A atividade humana da ação e o conceito de pluralidade – Uma leitura conjunta da capacidade de prometer e perdoar à luz de Hannah Arendt
Palavras-chave:
Ação. Pluralidade. Promessa. Perdão. Hannah Arendt.Resumo
A investigação a seguir discute a ação humana e a pluralidade, sob a ótica de Hannah Arendt, proeminente filósofa política do século XX, conectando com outra camada do pensamento da autora quando apresenta a questão da promessa e do perdão. Distinguindo-se do trabalho e da obra, a ação é intrinsecamente política, revelando a singularidade do agente no espaço público. A pluralidade emerge como conditio per quam da vida política, um princípio ontológico que viabiliza e constitui a esfera pública.
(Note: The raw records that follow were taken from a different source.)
(* ===== verification/Prelude.v ===== *)
(** * WeaveFlow: a verification development of the graph runtime

    WeaveFlow runs agent workflows as graphs.  A run keeps one state, a tree of
    four sections addressed by paths; a node sees a projection of it through an
    access and answers with a patch; the scheduler runs the ready tasks as a
    wave, merges the patches of parallel branches into the state, routes every
    completed task along edges, conditions, commands and failure routes, and
    holds join nodes back until their upstream is done.  Budgets, retry policies
    and concurrency limiters bound a run, and a lease fences the process that
    executes it.

    ** Files

    Each file opens with a comment on what it holds and names the Go functions
    next to the definitions that translate them.

    - [Prelude]: errors as values (a Go function returning [(T, error)] is a
      [result]; every early return is an [Err]), the stable sort with the
      uniqueness lemma behind every determinism proof, 64-bit wrap-around,
      sorted keys, tactics and the hint database [weave].
    - [GoStrings], [Json], [Values]: what the source uses of the standard
      library ([strings.TrimSpace] on UTF-8, [Split], [Join], [encoding/json]
      with the shortest floats of [strconv]) and Go's dynamic values, with
      [mergeMap] and the slice operations of [state/value.go] and
      [state/patch.go].
    - [Paths] ([state/path.go]), [StateTree] ([state/state.go],
      [state/runtime.go]), [Reducers] ([state/reducer.go]), [Patch]
      ([state/patch.go]), [Access] ([state/access.go], [state/ref.go]),
      [Contracts] and [Projection] ([state/contract.go],
      [state/validation.go], the entry points of [state/schema.go]),
      [ParallelMerge] ([state/parallel_merge.go]): the state package.  A Go
      method on [*State] is a function that takes the state and returns the new
      one or an error; the mutators check before they write, so an error leaves
      the state as it was.
    - [Errors] ([core/execution_error.go], [core/effect.go]), [ExecutionPolicy]
      ([runtime/execution_policy.go], [graph/execution_policy.go]), [Tasks]
      ([runtime/runner_graph.go], [registry/condition.go], [dsl/dsl.go]): the
      data the scheduler works on.
    - [Worklist] and [Topology] ([graph/graph.go], [graph/validation.go],
      [graph/compile.go]): building a graph, its two reachability searches and
      the tables compiled from it; [Routing] ([graph/execution.go],
      [registry/condition.go]): which tasks follow, and where a failure goes;
      [Scheduler] ([graph/scheduler.go]): waves, joins, commands, claims of the
      execution budget and retries.
    - [ContractAnalysis] and [InitialState]
      ([internal/graphbuild/contract_analysis.go]): the data-flow analysis of
      contracts, its diagnostics and what a run must bring; [Dataflow] shows its
      tables and frontiers exact against paths of the graph, [GraphContracts]
      ([graph/contract_analysis.go]) relates them to the waves of the scheduler.
    - [Limiter] ([core/concurrency.go]): the limiter's critical sections as a
      transition system over any number of clients; [Lease]
      ([runtime/execution_lease.go]): lease transitions and the histories of a
      run; [Budget] ([runtime/runner_graph.go]): the budget kept in the state and
      the outcome of a node attempt.
    - [JsonDecode] ([encoding/json] decoding with numbers kept as text, with its
      round trip) and [Sensitive] ([runtime/sensitive.go]): which fields and
      values are secret, and their redaction in text, JSON and artifacts.
    - [Records] ([runtime/runner_types.go] and the validators of
      [runtime/run_deletion.go], [runtime/graph_runner.go],
      [runtime/effect_resolution.go], [runtime/transaction_store.go]): run and
      step records and the rules every write of them obeys; [RunStore]
      ([runtime/memory_store.go]): the memory execution store, one function per
      method, its abstract specification [store_change] and its histories;
      [Stores] and [Artifacts] ([runtime/memory_store.go], [runtime/store.go]):
      checkpoints, event logs with their paging, and staged artifacts; [Commit]
      ([runtime/transaction_store.go]): the runtime store that joins them, its
      transactions and deletion manifests, with its histories in [Transactions].
    - [FileDisk] and [FileStore] ([internal/runtimestore/file/store.go]): a disk
      of records, a monad of atomic effects that fail before or after they
      happen or stop the process, its Hoare triples with a crash condition, and
      the file stores as programs of it; [FileTxn] ([transaction.go] of the same
      package): journals, commits and recovery, with their crash safety in
      [Recovery] and resumable deletion in [FileDelete]; [CommitResolve]
      ([commitAndResolve]): the interface of a transaction store as a class with
      laws, and its instances for the memory and the file store.
    - [SqlRows] ([internal/runtimestore/sqlite/store.go]): the record a JSON row
      decodes to; [SqlStore] (the same package): the SQLite store, its tables as
      maps and its operations as transactions on them; [SqlCommit] compares a
      commit with the memory store's and gives the third instance of the laws;
      [SqlQueue] ([queue.go] of the same package): the task queue, with its
      specification in [QueueHistory], the refinement in [QueueRefine] and what it
      guarantees in [QueueSafety].

    - [Programs]: programs over typed calls as a free monad, the retry loops they
      share, and two ways to reason about them: over the events of a run against
      arbitrary answers ([always]), and on a world that other processes change
      between the calls ([beside], in the manner of rely and guarantee).
    - [DeletionPlan] ([runtime/run_deletion.go]): the deletion coordinator as a
      program over its calls, with the memory stores that answer them; [Deletion]
      reasons about it against arbitrary answers, [DeletionResume] on the memory
      stores when it is interrupted.
    - [RunServices]: the calls and steps the services over runs share, and the
      memory store that answers them; [Interference]: what other processes may do
      between two calls, and the rules for each call; [RunControl]
      ([runtime/run_control.go]): giving up a lost run ([RunLost]), canceling a
      paused run with its children ([RunCancel]) and deleting one; [RunnerLease]
      ([runtime/graph_runner_lease.go]): how a runner takes, extends and gives
      back a run.

    ** What is proved

    - Fan-in is deterministic and safe: the merged state does not depend on the
      order of arrival ([fan_in_permutation], [fan_in_any_order]) nor, once the
      merge is accepted, on the orders in which Go ranges over its maps (which can
      decide the acceptance: [contract_order_decides], [overlay_order_decides]); accepted
      branches do not overwrite each other ([fan_in_compatible],
      [fan_in_isolated]) and separate branches are never refused
      ([fan_in_separate]).
    - The analysis of contracts: branches that may run together are compared
      whatever the conditions decide ([conflicting_wave_refused]), except beside a
      join that was held back ([held_join_unchecked]) and behind a first pair of
      fields that merge ([first_pair_hides]); missing reads are found
      exactly ([missing_read_exact]), and so is what the initial state must hold
      ([ValidateInitialState_exact]).
    - The state tree obeys the laws of a store: read back, frame, exact failure
      ([set_update], [delete_update]), patches on disjoint paths commute
      ([ApplyWithReducers_commute]), a recorded patch replays to the state the
      node saw ([access_replay]), a read-only access never writes
      ([read_only_access]), the projection shows exactly what the contract lets
      a node read ([projection_exact]), and a resume overlays the base
      ([MergeResumeInput_overlay]).
    - Paths print and parse exactly ([NewPath_exact], [ParsePath_canonical],
      [pathWithin_order]); numbers reduce exactly ([SumReducer_exact],
      [MaxReducer_exact]).
    - Graphs: building keeps them well-formed ([mutation_wf]), validation is
      exact ([validateTopology_exact]), the compiled tables mean what they say
      ([compileJoinNodes_exact], [compileBranchOrders_injective]).
    - Scheduling: joins wait for exactly their upstream, no task is lost and none
      waits for ever ([scheduleNext_joins], [scheduleNext_progress]), waves and next tasks are
      canonical ([activeTasks_wave], [resolveCommands_wave]), routing stays in
      the graph ([resolveNextTasks_in_graph], [resolveFailure_first]) and
      retries never repeat an unsafe effect ([retryable_safe]).
    - Resources: the limiter's bound, fairness and absence of lost wakeups
      ([limiter_bound], [limiter_fifo], [limiter_no_lost_wakeup]), fencing and
      exclusion of leases ([lease_fencing], [lease_exclusive]), one outcome per
      attempt ([attempt_once]), budgets that survive a checkpoint
      ([budget_round_trip]) and policies ([ValidateGraphPolicy_exact],
      [classes_from_dsl_disjoint]).
    - Persistence, over every history of the store: no update is lost
      ([cas_no_lost_update]), a reserved run is frozen and its deletion only
      moves forward ([deletion_freezes]), a deleted run never returns
      ([deleted_forever], [runtime_deleted_forever]), the outcome of an effect is
      final ([effect_resolution_final]) and leases change by the lease protocol
      only ([store_refines_lease]).  A transaction is a sequence of allowed writes
      ([runtime_refines]), happens once ([commit_once]) and cannot touch a run
      whose lease it does not hold ([commit_fenced]); manifests are stable
      ([manifest_final]), published artifacts immutable ([artifact_immutable]),
      publishing can be retried ([finalize_retry]), paging an event log ends and
      loses nothing ([paging_complete]), and what is persisted as JSON hides the
      secrets of the context in its string values, but not in names of members
      ([redaction_hides], [redaction_keeps_names]).
    - The deletion coordinator: nothing is deleted before the whole stored plan of
      its deletion is fenced ([fenced_before_deleted]), an interrupted deletion is finished by the next
      reconciliation and touches nothing else ([deletion_resumes]), and a child
      that was never created blocks both ([pending_child_blocks_deletion]).
    - Run control, whatever other processes do between its calls: a run is given
      up only when its lease has expired ([lost_run_safe]) and the loop ends
      ([lost_run_ends]); canceling writes only cancellations of paused runs and, as
      long as nobody resumes, deletes or relinks a run that has finished (which
      [Resume] of the runner can), leaves no run of the family unfinished
      ([cancel_family]), ends, and succeeds on no cycle of children ([cancel_ends]);
      a run changes hands only when nobody holds it ([acquire_takeover]) and only
      the holder extends or ends a lease ([lease_holder]).
    - Crash safety of the file store, for every schedule of faults: a commit is
      atomic ([file_commit_atomic]), its answer is true ([file_commit_answer]),
      it completes when left alone ([file_commit_completes]), recovery can be
      interrupted at will and loses nothing ([recovery_completes]), a deletion
      can always be finished ([file_delete_resumes]), and a client that resolves
      unknown outcomes gets no success that was not recorded and no refusal of a
      resolved commit that was ([commitAndResolve_sound]).

    - The SQLite store writes what the memory store writes, apart from children
      below fenced runs ([sql_child_below_fenced]) and texts JSON does not keep
      ([sqlite_commit_agrees]).  Over every history of its task queue the tables
      are well-formed ([queue_refines]), a lease excludes others ([task_exclusive])
      and is fenced once it is superseded ([stale_lease_fenced]), the next task is
      found exactly ([Claim_exact]), attempts are counted and bounded
      ([attempts_bounded]), what has ended stays ([task_final]) and an operation with
      a named commit, repeated at any later time, happens once ([complete_fail_once]); but a task whose last attempt
      lost its worker is stuck ([exhausted_task_stuck]), and a commit that comes
      with a known task is lost ([enqueue_commit_lost]).

    ** Conventions

    Values are trees: what aliasing could change is cut off by the copies the
    code makes at every read and write, which on trees are the identity;
    [cloneable] keeps the one thing left of the copy, whether isolation could be
    proven.  A nil pointer receiver is [None] where the code tests for it.
    Times are instants.  Maps are [gmap]; where Go leaves their iteration order open
    and it matters, in the fan-in merge, it is the parameter [MapOrder]; elsewhere
    the model folds in one order.  The order in which a directory is removed is the
    parameter [DirOrder].  Errors carry the data of the message instead of its text.
    The files of the file store and the tasks, attempts, manifests, artifacts and
    results of the SQLite store are kept as records, which stand for their JSON
    (their texts are UTF-8); the SQLite rows of runs, steps, checkpoints and events
    are what their JSON decodes to.

    The functions with fuel are the worklist searches of [Worklist] and the
    release loop of [Scheduler]; their callers give as much fuel as there are
    nodes, edges or pending joins, and [visit_pop_total], [visit_push_total] and
    [releasePendingFanIn_filter] show that it suffices.  The digits of [Json]
    are bounded by the exponent range of a double.  The JSON parser gets twice the
    length of its input ([json_decode_total]: more never changes the answer).
    Giving up a run needs fuel for nine looks ([lost_run_ends]), canceling for one
    more run than there can be ([cancel_ends]).

    Parameters, each a type class: [SchemaEngine], the third-party JSON Schema
    compiler and the texts of messages; [TaskDigest], the SHA-256 digest of a
    send; [ErrorText], the text of an error; [CommitDigest] and
    [OperationDigest], the SHA-256 digests of the JSON text of a commit and of a
    queue operation.  Nothing is assumed of them.  [MapOrder] gives the orders of map
    ranges and [DirOrder] that of a directory, and all that is assumed is that they
    are permutations.
    Condition evaluators and reducers of the embedding program are arguments.

    ** Not modelled

    The reflective cloner on pointers and cycles, snapshots and their diff, the
    persisted task schedule, node registration and specifications, the
    goroutines of a wave and the runner that drives the stores, the file artifact
    store and the byte layout of files, forks and retention, the goroutine that
    extends leases, effect resolution, the [ReturnValue] of a run, graph
    definitions and their hashes, node building, plans, memory retrieval; and, as input and output only, models, tools, triggers and
    the server. *)

From stdpp Require Export base tactics list strings gmap fin_maps fin_map_dom sorting.
From Stdlib Require Export ZArith Lia.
O espaço agônico, onde diferentes doxas se confrontam, é terreno fértil para a liberdade e a deliberação coletiva, em oposição a modelos autoritários. A negação da pluralidade suprime a autonomia política e flerta com autoritarismos. Diante da imprevisibilidade e irreversibilidade da ação, a promessa e o perdão são mecanismos cruciais. O perdão desfaz atos passados, libertando os agentes para novos inícios, enquanto a promessa cria ilhas de segurança em um futuro incerto, fomentando a previsibilidade e a confiança. A articulação da ação com a pluralidade, mediada através da promessa e do perdão, é essencial para pensar a política em Hannah Arendt. Desse modo, buscar-se-á, sem pretensões de exaurir o tema, mas antes contribuir para o fomento do estudo e debate na academia, trazer à lume no presente trabalho os pontos de especial destaque na gramática arendtiana.